Infamia (niesława, hańba) – utrata czci i dobrego imienia. Definicja z Wikipedii użyta wobec jednej osoby nie brzmi najlepiej. Gdy odnosi się do całego państwa, wręcz poraża. Przygotuj się Rosjo – dokładnie tak będą o tobie mówić przyszłe pokolenia. Przypomnij sobie, jak długo odkupywać winy musiały Niemcy po agresji na Polskę i podpaleniu jednej trzeciej świata. Wydawało ci się, że możesz zgwałcić Ukrainę i nikt nie zareaguje? Jak myślisz, skąd ta tragiczna statystyka zabitych i rannych w rosyjskich mundurach. Ukraińcy nie zadają takich strat siłą woli czy modlitwą. Ktoś im pomaga.

W małej miejscowości na południu kraju powstała ulica im. Borisa Johnsona. Brytyjski premier ma olbrzymie ego, ale wątpię, by wspomniał o tym Izbie Gmin. Lokalna rada podjęła decyzję, by uhonorować go za pomoc, jaką Wilejka Brytania niesie obrońcom. W końcu sam prezydent Zełenski nazywa Johnsona przyjacielem. Zmiana nazwy ulicy to jedna strona medalu. Z tabliczki zniknęło wcześniej nazwisko rosyjskiego poety Majakowskiego, który między wierszami stał się kolejną ofiarą wojny. Lepiej mieć własną ulicę niż proces norymberski na karku. Drogi Wołodia - infamia - pamiętaj!

Wątpię, by Rosjanie zastanawiali się nad reputacją po wojnie. Myślą głównie o tym, żeby do gara mieli co włożyć. Nie mogą wyjeżdżać swobodnie na wakacje i kłócą się z bankomatem częściej niż kiedyś. Mimo to siadają wieczorami przed telewizorem i spijają miód z ust propagandystów Putina. A tam przed kamerami orgia na całego. Korytarz do Kaliningradu przez Suwałki? Czemu nie! Trzecia wojna światowa? - proszę bardzo! Rosja tymczasem coraz bardziej przypomina boksera z obitą mordą. W rogu Ukrainy jest kilku sekundantów, w przeciwnym siedzi samotny niedźwiedź z opuchniętym okiem. 

Nie chcę trywializować tego, co dzieje się na wschodzie Ukrainy. Niedźwiedź wścieka się i pluje pociskami. Urządza naloty na miasta w Ługańsku i Doniecku, a gdy się nudzi, straszy wojną nuklearną. Problem w tym, że po poniżającej klęsce pod Kijowem przerzucił wojska na wschód bez odpoczynku. Zmęczeni, zdemoralizowani zbrodniarze wojenni to nie jest idealna armia. Coraz czyściej zdarzają się też tajemnicze pożary na terytorium samego agresora. Nikt się do nich nie przyznaje, ale wątpliwe, że winne są nieszczęśliwe wypadki z zapałkami. Wojna nie uznaje granicy. Będzie gościć po obu jej stronach. 

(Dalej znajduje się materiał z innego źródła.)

(* ===== verification/Token.v ===== *)
(** Job tokens: internal/orchestrator/token.go.

    The functions are modelled over any MAC; [HMAC] of Sha256.v is the one the
    program uses, and the facts below hold for every MAC because they only ask
    that the same function is applied on both sides. *)
From Stdlib Require Import Ascii.
From S2P Require Import Prelude Encoding Sha256.
Local Open Scope string_scope.
Local Open Scope Z_scope.

(** [Time.Unix]: whole seconds, rounded down. *)
Definition Unix (t : Z) : Z := t / Second.

Definition jobTokenTTL : Z := 24 * Hour.

Section Token.
Context (mac : string -> string -> string).

Definition sign (secret payload : string) : string := RawURLEncode (mac secret payload).

Definition GenerateJobToken (now : Z) (jobID nodeID : string) (ttl : Z) (secret : string) :
    result string string :=
  if bool_decide (jobID = "") || bool_decide (nodeID = "")
  then Err "generate job token: jobID and nodeID must not be empty"
  else
    let expire := Unix (now + ttl) in
    let raw := jobID +:+ "|" +:+ nodeID +:+ "|" +:+ FormatInt expire in
    let payload := RawURLEncode raw in
    Ok (payload +:+ "." +:+ sign secret payload).

Definition VerifyJobToken (now : Z) (token secret : string) : result string (string * string) :=
  match cut "." token with
  | None => Err "verify job token: invalid format"
  | Some (payload, sig) =>
      if negb (bool_decide (sig = sign secret payload))
      then Err "verify job token: invalid signature"
      else match RawURLDecode payload with
      | None => Err "verify job token: decode payload"
      | Some rawBytes =>
          match Split "|" rawBytes with
          | [c0; c1; c2] =>
              match ParseInt c2 with
              | None => Err "verify job token: parse expiry"
              | Some expireUnix =>
                  if expireUnix <? Unix now then Err "verify job token: token expired"
                  else Ok (c0, c1)
              end
          | _ => Err "verify job token: malformed claims"
          end
      end
  end.

Lemma RawURLEncode_lacks_dot s : lacks "." (RawURLEncode s) = true.
Proof.
  unfold RawURLEncode. apply lacks_list, Forall_fmap.
  eapply Forall_impl; [apply sextets_range, bytes_of_range|].
  intros z Hz. by apply b64_char_plain.
Qed.

(** What [VerifyJobToken] does with a token [GenerateJobToken] made. *)
Lemma verify_generated now now' jobID nodeID ttl secret token :
  GenerateJobToken now jobID nodeID ttl secret = Ok token ->
  lacks "|" jobID = true -> lacks "|" nodeID = true -> is_int64 (Unix (now + ttl)) ->
  VerifyJobToken now' token secret =
    if Unix (now + ttl) <? Unix now' then Err "verify job token: token expired"
    else Ok (jobID, nodeID).
Proof.
  unfold GenerateJobToken. case_match; [done|]. intros [= <-] Hj Hn Hi.
  unfold VerifyJobToken. rewrite !sep_app.
  rewrite cut_app by apply RawURLEncode_lacks_dot. rewrite bool_decide_eq_true_2 by done. simpl.
  rewrite RawURL_roundtrip, !Split_app, Split_lacks by auto using FormatInt_lacks_bar.
  by rewrite ParseInt_FormatInt.
Qed.

End Token.

(** ** Theorems *)

(** C36 Round trip: a token generated for a job and a node (identifiers without
    the separator) verifies, with the same secret, to exactly that job and that
    node until its time to live has passed, and is rejected as expired after. *)
Theorem job_token_roundtrip mac now now' jobID nodeID ttl secret :
  jobID <> "" -> nodeID <> "" -> lacks "|" jobID = true -> lacks "|" nodeID = true ->
  is_int64 (Unix (now + ttl)) ->
  exists token, GenerateJobToken mac now jobID nodeID ttl secret = Ok token /\
    VerifyJobToken mac now' token secret =
      if Unix (now + ttl) <? Unix now' then Err "verify job token: token expired"
      else Ok (jobID, nodeID).
Proof.
  intros Hj Hn Hjl Hnl Hi.
  assert (Hg : exists token, GenerateJobToken mac now jobID nodeID ttl secret = Ok token).
  { unfold GenerateJobToken. rewrite !bool_decide_eq_false_2 by done. by eexists. }
  destruct Hg as [token Hg]. exists token. split; [done|]. by eapply verify_generated.
Qed.

Lemma job_token_roundtrip_witness :
  exists token, GenerateJobToken HMAC (1700000000 * Second) "job-1" "node-1" jobTokenTTL "s3cret"
      = Ok token /\
    VerifyJobToken HMAC (1700000001 * Second) token "s3cret" = Ok ("job-1", "node-1").
Proof.
  apply (job_token_roundtrip HMAC (1700000000 * Second) (1700000001 * Second)
    "job-1" "node-1" jobTokenTTL "s3cret"); try done.
Defined.

(** Authenticity: whatever token is presented, [VerifyJobToken] accepts it only
    if its signature part is the encoded MAC, under the server's secret, of its
    payload part, and only if that payload spells out the returned job and node
    and an expiry that has not passed.  A token therefore cannot be altered or
    made for another job or node without computing that MAC. *)
Theorem job_token_authentic mac now token secret jobID nodeID :
  VerifyJobToken mac now token secret = Ok (jobID, nodeID) ->
  exists payload expire raw,
    token = payload +:+ "." +:+ RawURLEncode (mac secret payload) /\
    RawURLDecode payload = Some (jobID +:+ "|" +:+ nodeID +:+ "|" +:+ raw) /\
    ParseInt raw = Some expire /\ Unix now <= expire.
Proof.
  unfold VerifyJobToken. destruct (cut "." token) as [[payload sig]|] eqn:Hcut; [|done].
  apply cut_Some in Hcut as [-> _]. case_bool_decide as Hsig; [|done]. simpl. subst sig.
  destruct (RawURLDecode payload) as [raw|] eqn:Hraw; [|done].
  pose proof (join_Split "|" raw) as Hj.
  destruct (Split "|" raw) as [|c0 [|c1 [|c2 [|]]]]; try done.
  destruct (ParseInt c2) as [e|] eqn:He; [|done]. case_match; [done|]. intros [= <- <-].
  exists payload, e, c2. reflect_bools. split_and!; auto. by rewrite Hraw, <- Hj.
Qed.

Definition sample_token : string :=
  match GenerateJobToken HMAC 0 "j" "n" jobTokenTTL "k" with Ok t => t | Err _ => "" end.

Lemma job_token_authentic_witness :
  exists payload expire raw,
    sample_token = payload +:+ "." +:+ RawURLEncode (HMAC "k" payload) /\
    RawURLDecode payload = Some ("j" +:+ "|" +:+ "n" +:+ "|" +:+ raw) /\
    ParseInt raw = Some expire /\ Unix 0 <= expire.
Proof. apply (job_token_authentic HMAC 0 sample_token "k" "j" "n"). by vm_compute. Defined.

Czasami jedno zdjęcie mówi więcej o człowieczeństwie niż traktaty filozofów. Pani Maria z Horenki w czasie bombardowania zakłada psu na głowę swoją chustę. Zwierzak siedzi na podwórku skromnego domu. Im mniej ujada ze strachu, tym bardziej pani Maria jest spokojna. Człowiek radzi sobie jak może. A wszystko z myślą o tym, że wojna kiedyś się skończy. Rosyjski komentator i apologeta Putina, Piotr Akopow , twierdzi, że celem "specjalne operacji militarnej" jest ponowne sformatowanie Ukrainy na bardziej przychylną Moskwie. Niech to powie pani Marii i jej wiernemu psiakowi. 

Na tym polega ślepota strategów z Kremla. Ukraina to nie bezduszny komputer, któremu wystarczy wymienić system operacyjny. To ludzie, którzy wierzą, że mają prawo do życia na własnych zasadach. Jeśli komuś przydałaby się nowy twardy dysk, to raczej Moskwie. Nawet NATO w końcu pojęło, że w żywotnym interesie sojuszu leży klęska Rosji w tej wojnie. W końcu doceniono związek między zbrojeniem Ukrainy a obroną paktu północnoatlantyckiego. Ukraińcy też przestali mówić głośno o strefie zakazu lotów. Im mniej słów na temat, tym współpraca Kijowa z Zachodem lepiej się układa.